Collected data

Definition deliver (i : Input) : M unit :=
  match i with
  | RequestCompleted d => processCompletedRequest d
  | TabReplaced addedTabId removedTabId => onReplaced addedTabId removedTabId
  | TabRemoved tabId => onRemoved tabId
  | DOMContentLoaded d => onDOMContentLoaded d
  | MessageReceived message sender => onMessage message sender
  | QueryReplied tabID cs_msg_response => cs_message_callback tabID cs_msg_response
  | IconSet tabID => setIcon_callback tabID
  end.

(** The world after a sequence of deliveries; a handler that throws ends,
    and the next delivery starts from the world it left. *)
Fixpoint run_inputs (inputs : list Input) (w : World) : World :=
  match inputs with
  | [] => w
  | i :: rest => run_inputs rest (fst (deliver i w))
  end.

(** Details with the same header twice, in different case. *)
Definition details_two_servers : Details :=
  {| tabId := 1; url := "https://example.com/"; ip := VStr "192.0.2.1";
     fromCache := false;
     responseHeaders :=
       Some [ {| name := "Server"; value := VStr "cloudflare-nginx" |};
              {| name := "SERVER"; value := VStr "nginx" |};
              {| name := "cf-ray"; value := VStr "1a2b3c-LHR" |} ] |}.

(** Details of a request whose CF-RAILGUN header is not text. *)
Definition details_binary_railgun : Details :=
  {| tabId := 1; url := "https://example.com/"; ip := VStr "192.0.2.1";
     fromCache := false;
     responseHeaders := Some [ {| name := "CF-Railgun"; value := VUndefined |} ] |}.

(** Details of a request that carry no header list. *)
Definition details_without_headers : Details :=
  {| tabId := 1; url := "file:///tmp/page.html"; ip := VUndefined;
     fromCache := false; responseHeaders := None |}.

(** The initial world with debug logging switched on. *)
Definition debug_world : World :=
  {| heap := []; requests := ∅; debug_logging := Some "yes";
     host := accepting_host; trace := [] |}.

(** A host that refuses every call. *)
Definition refusing_host : Host :=
  {| sendMessage_throws := fun _ => true;
     setPopup_throws := fun _ => true;
     show_throws := fun _ => true;
     lastError_call := Throw TypeError |}.

(** [world_tracking_tab1] on the refusing host. *)
Definition refused_world : World :=
  {| heap := heap world_tracking_tab1; requests := requests world_tracking_tab1;
     debug_logging := None; host := refusing_host; trace := [] |}.

(** Later details for tab 1, from an IPv6 server. *)
Definition details_tab1_later : Details :=
  {| tabId := 1; url := "https://example.org/"; ip := VStr "2001:db8::2";
     fromCache := false;
     responseHeaders := Some [ {| name := "Server"; value := VStr "nginx" |} ] |}.

(** The messages of all seven flags, in the order of the table. *)
Definition all_messages : list string := map message flags_in_order.

(** A computation under which the heap only evolves. *)
Definition evolving {A} (m : M A) : Prop :=
  ∀ w, heap_evolves (heap w) (heap (fst (m w))).

(** A sequence of deliveries: a request completes for tab 1, the page
    loads and answers the query, the icon is set, the tab is replaced by
    tab 2, a request without a header list and then another request complete
    for tab 1, a message arrives from tab 1, and tab 1 is closed. *)
Definition example_inputs : list Input :=
  [ RequestCompleted details_tab1;
    DOMContentLoaded {| nav_tabId := 1; frameId := 0 |};
    QueryReplied 1 (Some {| spdy := VBool true |});
    IconSet 1;
    TabReplaced 2 1;
    RequestCompleted details_without_headers;
    RequestCompleted details_tab1_later;
    MessageReceived {| spdy := VBool false |} {| tab_id := Some 1 |};
    TabRemoved 1 ].


(** The text is ASCII, as the field names of HTTP headers are. *)
Fixpoint ascii_only (s : string) : bool :=
  match s with
  | EmptyString => true
  | String c r => (code c <? 128) && ascii_only r
  end.

(** * Properties *)

(** Unfolding the monad of computations. *)
Ltac run :=
  unfold mbind, M_bind, mret, M_ret, lift, emit, throw, get_world, load, store,
    alloc, update_requests, try_catch, host_call;
  cbn [fst snd heap requests debug_logging host trace set_heap set_requests set_trace].


(** ** Substrings and [indexOf] *)

Lemma append_cons (c : ascii) (s t : string) :
  String c s +:+ t = String c (s +:+ t).
Proof. reflexivity. Qed.

Lemma append_empty (t : string) : EmptyString +:+ t = t.
Proof. reflexivity. Qed.

Lemma prefix_spec (needle s : string) :
  String.prefix needle s = true ↔ ∃ post, s = needle +:+ post.
Proof.
  revert s. induction needle as [|a needle IH]; intros s; simpl.
  - split; [intros _; by exists s | by destruct s].
  - destruct s as [|b s]; simpl.
    + split; [done | by intros [post ?]].
    + destruct (ascii_dec a b) as [->|Hne].
      * rewrite IH. split; intros [post Hpost]; exists post;
          rewrite append_cons in *; congruence.
      * split; [done | intros [post Hpost]; rewrite append_cons in Hpost; congruence].
Qed.

Lemma contains_here (needle s : string) :
  String.prefix needle s = true → contains s needle.
Proof.
  intros [post ->]%prefix_spec. by exists EmptyString, post.
Qed.

Lemma contains_later (c : ascii) (needle s : string) :
  contains s needle → contains (String c s) needle.
Proof.
  intros (pre & post & ->). by exists (String c pre), post.
Qed.

Lemma contains_cons_inv (c : ascii) (needle s : string) :
  contains (String c s) needle →
  String.prefix needle (String c s) = true ∨ contains s needle.
Proof.
  intros (pre & post & Heq). destruct pre as [|c' pre].
  - left. apply prefix_spec. by exists post.
  - right. rewrite append_cons in Heq. injection Heq as _ ->. by exists pre, post.
Qed.

Lemma contains_empty_inv (needle : string) :
  contains EmptyString needle → String.prefix needle EmptyString = true.
Proof.
  intros (pre & post & Heq). destruct pre; [|done].
  destruct needle; [done | discriminate].
Qed.

Lemma indexOf_from_spec (needle s : string) (i : Z) :
  0 ≤ i →
  (indexOf_from i s needle = -1 ∧ ¬ contains s needle)
  ∨ (i ≤ indexOf_from i s needle ∧ contains s needle).
Proof.
  revert i. induction s as [|c s IH]; intros i Hi; cbn [indexOf_from].
  - destruct (String.prefix needle EmptyString) eqn:Hp.
    + right. split; [lia | by apply contains_here].
    + left. split; [done|]. intros H%contains_empty_inv. congruence.
  - destruct (String.prefix needle (String c s)) eqn:Hp.
    + right. split; [lia | by apply contains_here].
    + destruct (IH (i + 1)) as [[-> Hno]|[Hle Hyes]]; [lia | |].
      * left. split; [done|]. intros [H|H]%contains_cons_inv; [congruence | done].
      * right. split; [lia | by apply contains_later].
Qed.

(** [s.indexOf(needle) !== -1] says that [needle] occurs in [s]. *)
Lemma indexOf_contains (s needle : string) :
  negb (indexOf s needle =? -1) = true ↔ contains s needle.
Proof.
  unfold indexOf. destruct (indexOf_from_spec needle s 0) as [[-> Hno]|[Hle Hyes]];
    [lia | | ].
  - simpl. split; [done | intros; tauto].
  - split; [done | intros _]. apply negb_true_iff, Z.eqb_neq. lia.
Qed.

Lemma indexOf_not_contains (s needle : string) :
  negb (indexOf s needle =? -1) = false ↔ ¬ contains s needle.
Proof.
  rewrite <- indexOf_contains. destruct (negb _); split; congruence.
Qed.

(** [split] always yields a first token. *)
Lemma split_first (sep : ascii) (s : string) :
  ∃ t ts, split sep s = t :: ts.
Proof.
  induction s as [|c s (t & ts & IH)]; simpl; [by eexists _, _|].
  destruct (Ascii.eqb c sep); [by eexists _, _|].
  rewrite IH. by eexists _, _.
Qed.

(** ** The header decoder *)

Section Decoder.

Variable this : Request.
Variable raw : string.
Hypothesis Hraw : property (headers this) "CF-RAILGUN" = VStr raw.

Let tokens : list string := split " " raw.

(** The metadata stored for a header in the format with "normal". *)
Lemma processRailgunHeader_normal :
  contains raw "normal" →
  processRailgunHeader this =
  Normal (set_railgunMetaData
            {| rg_normal := Some true;
               rg_id := Some (element tokens 0);
               rg_version := Some (element tokens 3);
               rg_compression := None;
               rg_time := None;
               rg_flags := Some (parseInt (element tokens 1));
               rg_messages := Some (decode_flags (parseInt (element tokens 1))) |}
            this).
Proof using Hraw.
  intros Hn%indexOf_contains. unfold processRailgunHeader.
  rewrite Hraw. cbn. by rewrite Hn.
Qed.

(** The metadata stored for a header in the other format. *)
Lemma processRailgunHeader_other :
  ¬ contains raw "normal" →
  processRailgunHeader this =
  Normal (set_railgunMetaData
            {| rg_normal := Some false;
               rg_id := Some (element tokens 0);
               rg_version := Some (element tokens 4);
               rg_compression :=
                 Some (Number.toString
                         (Number.sub (Number.of_Z 100) (ToNumber (element tokens 1)))
                       +:+ "%");
               rg_time := Some (ToString (element tokens 2) +:+ "sec");
               rg_flags := Some (parseInt (element tokens 3));
               rg_messages := Some (decode_flags (parseInt (element tokens 3))) |}
            this).
Proof using Hraw.
  intros Hn%indexOf_not_contains. unfold processRailgunHeader.
  rewrite Hraw. cbn. by rewrite Hn.
Qed.

End Decoder.

(** ** Flag expansion *)

Lemma fold_left_push {A B C} (P : B → bool) (g : B → C) (l : list (A * B))
    (acc : list C) :
  fold_left
    (fun messages entry =>
       if P (snd entry) then (messages ++ [g (snd entry)])%list else messages)
    l acc
  = (acc ++ map g (List.filter P (map snd l)))%list.
Proof.
  revert acc. induction l as [|e l IH]; intros acc; simpl.
  - by rewrite app_nil_r.
  - rewrite IH. destruct (P (snd e)); simpl; [|done].
    by rewrite <- app_assoc.
Qed.

Lemma decode_flags_filter (bitset : number) :
  decode_flags bitset = map message (List.filter (flag_set bitset) flags_in_order).
Proof. unfold decode_flags. by rewrite fold_left_push. Qed.

Lemma NoDup_map_inj {A B} (g : A → B) (l : list A) (x y : A) :
  NoDup (map g l) → In x l → In y l → g x = g y → x = y.
Proof.
  induction l as [|a l IH]; simpl; [done|].
  intros [Hnotin Hnd]%NoDup_cons [->|Hx] [->|Hy] Heq; try done.
  - exfalso. apply Hnotin. rewrite Heq. apply list_elem_of_In, in_map, Hy.
  - exfalso. apply Hnotin. rewrite <- Heq. apply list_elem_of_In, in_map, Hx.
  - by apply IH.
Qed.

Lemma in_map_filter {A B} (g : A → B) (P : A → bool) (l : list A) (x : A) :
  NoDup (map g l) → In x l →
  In (g x) (map g (List.filter P l)) ↔ P x = true.
Proof.
  intros Hnd Hx. split.
  - intros (y & Heq & [Hy HP]%filter_In)%in_map_iff.
    by rewrite <- (NoDup_map_inj g l y x Hnd Hy Hx Heq).
  - intros HP. apply in_map, filter_In. by split.
Qed.

Lemma messages_NoDup : NoDup (map message flags_in_order).
Proof. compute_done. Qed.

Lemma flag_set_true (bitset : number) (f : Flag) :
  flag_set bitset f = true ↔ Number.bitand bitset (Number.of_Z (position f)) ≠ 0.
Proof. unfold flag_set. rewrite negb_true_iff, Z.eqb_neq. done. Qed.

Lemma message_listed_iff (bitset : number) (f : Flag) :
  In f flags_in_order →
  In (message f) (decode_flags bitset)
  ↔ Number.bitand bitset (Number.of_Z (position f)) ≠ 0.
Proof.
  intros Hf. rewrite decode_flags_filter, <- flag_set_true.
  by apply in_map_filter; [apply messages_NoDup|].
Qed.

▶ **EXERCISE OBJECTIVE**: Return all lines from the data above with "stored" in them.

▶ **FINISHED EXERCISE**:
(** The metadata stored for a header in the format with "normal". *)
(** The metadata stored for a header in the other format. *)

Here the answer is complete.